Tools used: Python, BeautifulSoup, NLTK, Pandas, Matplotlib, Jupyter Notebook
Inspired by childhood memories of Harry Potter, this project uses Python to scrape text about Severus Snape and analyze his emotional landscape through sentiment analysis. By combining web scraping with natural language processing, I decoded the complex feelings and recurring themes in Snape's story.
To extract and analyze textual data about Severus Snape to understand his emotional nuances and identify key words that define his character.
Using Python libraries like BeautifulSoup, I extracted relevant paragraphs from dedicated fan sites and wikis. The raw text was then cleaned and structured into CSV files for analysis.
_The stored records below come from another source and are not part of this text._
(* ===== verification/LoadMetrics.v ===== *)
(** * The metrics of the load generators

    [print_periodic_metrics] of the example clients: every second it takes the count
    of the responses and the latencies that were recorded, and prints a line.  The
    tasks of the load generator go on between its accesses.  It is shown that every
    response is in exactly one line.  The histogram crate's percentiles are a
    parameter; the numbers are those of [f64], their decimal digits are left out. *)

From Stdlib Require Import SpecFloat ZArith.
From S2P Require Import Prelude RpcMessage Text ExampleService ExampleClients SequentialClients.
Local Open Scope N_scope.

(** ** Floating point numbers of 64 bits *)

Abbreviation f64 := spec_float.

(** [x as f64], rounded to the nearest; the quotient of two numbers, which is also
    what a literal like 0.9 means; [f64::max], which prefers a number. *)
Definition f64_of (x : u64) : f64 := binary_normalize 53 1024 (Z.of_N x) 0 false.
Definition f64_div : f64 → f64 → f64 := SFdiv 53 1024.
Definition f64_max (x y : f64) : f64 :=
  match SFcompare x y with
  | Some Lt => y
  | Some _ => x
  | None => match x with S754_nan => y | _ => x end
  end.

(** ** A line *)

Record MetricsLine := mkMetricsLine {
  ml_total : usize;
  ml_hz : f64;
  ml_shed : option usize;
  ml_p90 : f64;
  ml_p999 : f64;
  ml_p9999 : f64;
  ml_concurrent : usize;
}.

Section metrics.
(** [Histogram::percentile] of what was drained: the end of the bucket's range. *)
Context (percentile : list u64 → f64 → result (option u64) unit).
Implicit Types n : LoadCounters.
Implicit Types others : LoadCounters → LoadCounters.

(** [response_count.swap(0)], [shed_count.swap(0)] and [latency.drain()]. *)
Definition swap_responses n : usize * LoadCounters :=
  (response_count (load_metrics n), set_metrics n (mkMetrics 0 (latencies (load_metrics n)))).
Definition swap_shed n : usize * LoadCounters :=
  (shed_count n, mkLoadCounters (request_ids n) (concurrent_count n) 0 (load_metrics n)).
Definition drain_latencies n : list u64 * LoadCounters :=
  (latencies (load_metrics n), set_metrics n (mkMetrics (response_count (load_metrics n)) [])).

(** The rate: the time since the last line counts as a tenth of a second at least. *)
Definition rate (total : usize) (elapsed : f64) : f64 :=
  f64_div (f64_of total) (f64_max elapsed (f64_div (f64_of 1) (f64_of 10))).

(** A percentile in microseconds; an error or an empty histogram is zero. *)
Definition micros (drained : list u64) (q : f64) : f64 :=
  f64_div (f64_of (default 0 (match percentile drained q with Ok bucket => bucket | Err _ => None end))) (f64_of 1000).

Definition p90 drained : f64 := micros drained (f64_div (f64_of 9) (f64_of 10)).
Definition p999 drained : f64 := micros drained (f64_div (f64_of 999) (f64_of 1000)).
Definition p9999 drained : f64 := micros drained (f64_div (f64_of 9999) (f64_of 10000)).

(** One turn of the loop of [example-proto]: what the other tasks do before it and
    between its accesses are arguments.  The drained latencies come back with the
    line. *)
Definition proto_print_metrics (elapsed : f64) (others : list (LoadCounters → LoadCounters)) n
  : (MetricsLine * list u64) * LoadCounters :=
  let other i := default id (others !! i) in
  let '(total, n) := swap_responses (other 0%nat n) in
  let hz := rate total elapsed in
  let '(drained, n) := drain_latencies (other 1%nat n) in
  let concurrent := concurrent_count (other 2%nat n) in
  ((mkMetricsLine total hz None (p90 drained) (p999 drained) (p9999 drained) concurrent, drained), other 2%nat n).

(** Of [example-proto-stream], [example-proto-spawn-stream] and [example-proto-tls],
    whose text is the same. *)
Definition proto_stream_print_metrics := proto_print_metrics.
Definition spawn_stream_print_metrics := proto_print_metrics.
Definition tls_print_metrics := proto_print_metrics.

(** Of [example-proto-spawn], which counts the calls that were shed. *)
Definition spawn_print_metrics (elapsed : f64) (others : list (LoadCounters → LoadCounters)) n
  : (MetricsLine * list u64) * LoadCounters :=
  let other i := default id (others !! i) in
  let '(total, n) := swap_responses (other 0%nat n) in
  let hz := rate total elapsed in
  let '(drained, n) := drain_latencies (other 1%nat n) in
  let '(shed, n) := swap_shed (other 2%nat n) in
  let concurrent := concurrent_count (other 3%nat n) in
  ((mkMetricsLine total hz (Some shed) (p90 drained) (p999 drained) (p9999 drained) concurrent, drained), other 3%nat n).

(** Of [example-messagepack], whose gauge is what is missing from a semaphore. *)
Definition messagepack_print_metrics (elapsed : f64) (max_concurrent : usize) (available_permits : usize)
  (others : list (Metrics → Metrics)) (m : Metrics) : (MetricsLine * list u64) * Metrics :=
  let other i := default id (others !! i) in
  let m := other 0%nat m in
  let total := response_count m in
  let m := other 1%nat (mkMetrics 0 (latencies m)) in
  let hz := rate total elapsed in
  let drained := latencies m in
  let m := other 2%nat (mkMetrics (response_count m) []) in
  let concurrent := usize_sub max_concurrent available_permits in
  ((mkMetricsLine total hz None (p90 drained) (p999 drained) (p9999 drained) concurrent, drained), m).

(** ** Every response is in one line *)

(** From [n] to [n'], [t] responses and the latencies [taken] were taken, and those of
    [c] came. *)
Definition moved n (t : N) (taken : list u64) (c : N * list u64) n' : Prop :=
  wrap 64 (t + response_count (load_metrics n')) = wrap 64 (response_count (load_metrics n) + c.1) ∧
  taken ++ latencies (load_metrics n') = latencies (load_metrics n) ++ c.2.

Definition both (c c' : N * list u64) : N * list u64 := (c.1 + c'.1, c.2 ++ c'.2).
Definition total_of (cs : list (N * list u64)) : N * list u64 := foldr both (0, []) cs.

Lemma moved_trans n n1 n2 t t' l l' c c' :
  moved n t l c n1 → moved n1 t' l' c' n2 → moved n (t + t') (l ++ l') (both c c') n2.
Proof.
  intros [H1 H2] [H3 H4]. split; simpl.
  - unfold wrap in *. rewrite <-N.add_assoc, <-N.Div0.add_mod_idemp_r, H3, N.Div0.add_mod_idemp_r.
    rewrite N.add_assoc, <-N.Div0.add_mod_idemp_l, H1, N.Div0.add_mod_idemp_l. f_equal. lia.
  - by rewrite <-app_assoc, H4, app_assoc, H2, app_assoc.
Qed.

(** What other tasks do: they count responses and record latencies. *)
Definition contributes others (c : N * list u64) : Prop := ∀ n, moved n 0 [] c (others n).

Lemma moved_nothing n : moved n 0 [] (0, []) n.
Proof. split; simpl; [by rewrite N.add_0_r|by rewrite app_nil_r]. Qed.

Lemma other_moves os cs i n :
  Forall2 contributes os cs → moved n 0 [] (default (0, []) (cs !! i)) (default id (os !! i) n).
Proof.
  intros Ho. destruct (os !! i) as [o|] eqn:Hi.
  - destruct (Forall2_lookup_l _ _ _ _ _ Ho Hi) as (c & -> & Hc). apply Hc.
  - apply lookup_ge_None in Hi. pose proof (Forall2_length _ _ _ Ho). rewrite (lookup_ge_None_2 cs i) by lia.
    apply moved_nothing.
Qed.

(** A way to print lines, with so many of its accesses followed by others. *)
Definition prints_all (print : f64 → list (LoadCounters → LoadCounters) → LoadCounters → (MetricsLine * list u64) * LoadCounters)
  (accesses : nat) : Prop :=
  ∀ elapsed os cs n, Forall2 contributes os cs → (length os ≤ accesses)%nat →
    let '(line, drained, n') := print elapsed os n in moved n (ml_total line) drained (total_of cs) n'.

Lemma total_of_four (cs : list (N * list u64)) :
  (length cs ≤ 4)%nat →
  let c i := default (0, []) (cs !! i) in total_of cs = both (c 0%nat) (both (c 1%nat) (both (c 2%nat) (c 3%nat))).
Proof.
  intros Hl. destruct cs as [|[d0 l0] [|[d1 l1] [|[d2 l2] [|[d3 l3] [|c cs]]]]]; simpl in *;
    [..|lia]; unfold both; simpl; f_equal; rewrite ?app_nil_r; try done; lia.
Qed.

Lemma swap_responses_moves n : moved n (swap_responses n).1 [] (0, []) (swap_responses n).2.
Proof. split; simpl; [f_equal; lia|by rewrite app_nil_r]. Qed.

Lemma drain_latencies_moves n : moved n 0 (drain_latencies n).1 (0, []) (drain_latencies n).2.
Proof. split; simpl; [f_equal; lia|done]. Qed.

Lemma both_0_l c : both (0, []) c = c.
Proof. by destruct c. Qed.

Lemma moved_swap n others c :
  contributes others c → moved n (swap_responses (others n)).1 [] c (swap_responses (others n)).2.
Proof.
  intros Ho. pose proof (moved_trans _ _ _ _ _ _ _ _ _ (Ho n) (swap_responses_moves (others n))) as Hm.
  destruct c as [d l]. unfold both in Hm. simpl in Hm. by rewrite N.add_0_r, app_nil_r in Hm.
Qed.

Lemma moved_drain n others c :
  contributes others c → moved n 0 (drain_latencies (others n)).1 c (drain_latencies (others n)).2.
Proof.
  intros Ho. pose proof (moved_trans _ _ _ _ _ _ _ _ _ (Ho n) (drain_latencies_moves (others n))) as Hm.
  destruct c as [d l]. unfold both in Hm. simpl in Hm. rewrite !N.add_0_r, app_nil_r in Hm. exact Hm.
Qed.

Lemma spawn_prints_all : prints_all spawn_print_metrics 4.
Proof.
  intros elapsed os cs n Ho Hl. pose proof (Forall2_length _ _ _ Ho). rewrite total_of_four by lia. unfold spawn_print_metrics.
  pose proof (λ i n, other_moves os cs i n Ho) as Hi.
  pose proof (moved_swap n _ _ (Hi 0%nat)) as H0. destruct (swap_responses _) as [total n1].
  pose proof (moved_drain n1 _ _ (Hi 1%nat)) as H1. destruct (drain_latencies _) as [drained n2].
  pose proof (Hi 2%nat n2) as H2. destruct (swap_shed _) as [shed n3] eqn:Hs.
  assert (moved n2 0 [] (default (0, []) (cs !! 2%nat)) n3) as H2' by (unfold swap_shed in Hs; by injection Hs as _ <-).
  pose proof (moved_trans _ _ _ _ _ _ _ _ _ H0 (moved_trans _ _ _ _ _ _ _ _ _ H1 (moved_trans _ _ _ _ _ _ _ _ _ H2' (Hi 3%nat n3)))) as Hm.
  simpl in Hm |- *. by rewrite !N.add_0_r, app_nil_r in Hm.
Qed.

Lemma proto_prints_all : prints_all proto_print_metrics 3.
Proof.
  intros elapsed os cs n Ho Hl. pose proof (Forall2_length _ _ _ Ho) as Hlen. rewrite total_of_four by lia.
  rewrite (lookup_ge_None_2 cs 3) by lia. unfold proto_print_metrics. pose proof (λ i n, other_moves os cs i n Ho) as Hi.
  pose proof (moved_swap n _ _ (Hi 0%nat)) as H0. destruct (swap_responses _) as [total n1].
  pose proof (moved_drain n1 _ _ (Hi 1%nat)) as H1. destruct (drain_latencies _) as [drained n2].
  pose proof (moved_trans _ _ _ _ _ _ _ _ _ H0 (moved_trans _ _ _ _ _ _ _ _ _ H1
    (moved_trans _ _ _ _ _ _ _ _ _ (Hi 2%nat n2) (moved_nothing _)))) as Hm.
  simpl in Hm |- *. by rewrite !N.add_0_r, !app_nil_r in Hm.
Qed.

(** The line of [example-messagepack] is the same but for its gauge. *)
Definition on_metrics (other : Metrics → Metrics) n : LoadCounters := set_metrics n (other (load_metrics n)).

Lemma messagepack_prints_the_same elapsed max_concurrent available_permits (os : list (Metrics → Metrics)) n :
  let '(line, drained, m') := messagepack_print_metrics elapsed max_concurrent available_permits os (load_metrics n) in
  let '(line', drained', n') := proto_print_metrics elapsed (on_metrics <$> os) n in
  (ml_total line, ml_hz line, ml_p90 line, ml_p999 line, ml_p9999 line)
    = (ml_total line', ml_hz line', ml_p90 line', ml_p999 line', ml_p9999 line') ∧
  drained = drained' ∧ m' = load_metrics n' ∧
  (available_permits ≤ max_concurrent < 2 ^ 64 → ml_concurrent line = max_concurrent - available_permits).
Proof.
  unfold messagepack_print_metrics, proto_print_metrics. rewrite !list_lookup_fmap.
  destruct (os !! 0%nat), (os !! 1%nat), (os !! 2%nat); simpl;
    (split_and!; [done..|]; intros [Hle Hw]; by apply wsub_small).
Qed.

(** The loop, for as many turns as it takes. *)
Fixpoint print_periodic_metrics
  (print : f64 → list (LoadCounters → LoadCounters) → LoadCounters → (MetricsLine * list u64) * LoadCounters)
  (turns : list (f64 * list (LoadCounters → LoadCounters))) n : list (MetricsLine * list u64) * LoadCounters :=
  match turns with
  | [] => ([], n)
  | (elapsed, os) :: turns =>
      let '(line, n) := print elapsed os n in
      let '(lines, n) := print_periodic_metrics print turns n in (line :: lines, n)
  end.

(** Every response is counted in one line, and every latency is in the percentiles of
    one line, in order: the totals of the lines and the count that is left are what
    was counted at first and since; the counter is 64 bits wide. *)
Theorem responses_are_printed_once print accesses turns (css : list (list (N * list u64))) n :
  prints_all print accesses →
  Forall2 (λ turn cs, Forall2 contributes turn.2 cs ∧ (length turn.2 ≤ accesses)%nat) turns css →
  let '(lines, n') := print_periodic_metrics print turns n in
  moved n (sum_by (λ line, ml_total line.1) lines) (concat lines.*2) (total_of (total_of <$> css)) n'.
Proof.
  intros Hp Ht. revert n. induction Ht as [|[elapsed os] cs turns css [Ho Hl] _ IH]; intros n; simpl; [apply moved_nothing|].
  pose proof (Hp elapsed os cs n Ho Hl) as Hm. destruct (print elapsed os n) as [[line drained] n1].
  specialize (IH n1). destruct (print_periodic_metrics print turns n1) as [lines n2]. simpl.
  by eapply moved_trans.
Qed.
End metrics.

(** A task of [example-proto] that hears a response makes such a contribution. *)
Lemma counted_contributes (now nanotime : u64) :
  contributes (λ n, set_metrics n (measured (counted (load_metrics n)) now nanotime)) (1, [u64_sub now nanotime]).
Proof.
  intros n. split; [|done]. cbn -[wrap wadd N.add]. unfold wadd, wrap. by rewrite N.add_0_l, N.Div0.mod_mod.
Qed.

(** Two seconds: three responses in the first, one between the accesses. *)
Definition demo_percentile (drained : list u64) (_ : f64) : result (option u64) unit := Ok (last drained).
Definition hears (d : u64) (n : LoadCounters) : LoadCounters :=
  set_metrics n (measured (counted (load_metrics n)) (d + 10) 10).

Example two_lines :
  let '(lines, n) := print_periodic_metrics (proto_print_metrics demo_percentile)
    [(f64_of 1, [hears 2000 ∘ hears 4000; hears 8000]); (f64_of 2, [id])] counters_new in
  (λ line, (ml_total line.1, SFcompare (ml_hz line.1) (f64_of 2), SFcompare (ml_p90 line.1) (f64_of 8), line.2)) <$> lines
    = [(2, Some Eq, Some Eq, [4000; 2000; 8000]); (1, Some Lt, Some Lt, [])].
Proof. vm_compute. reflexivity. Qed.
Leveraging NLTK's SentimentIntensityAnalyzer, I classified Snape's sentiments into categories such as worry, contempt, anger, and protectiveness. This revealed the emotional texture of his narrative.
Dashboard visualizing sentiment distribution and keyword frequency in Snape’s story.
Word cloud highlighting the most significant words associated with Severus Snape.
This project uncovers the layered emotions of Severus Snape through data science techniques, blending storytelling with analytics to reveal the complexity behind one of literature’s most enigmatic characters.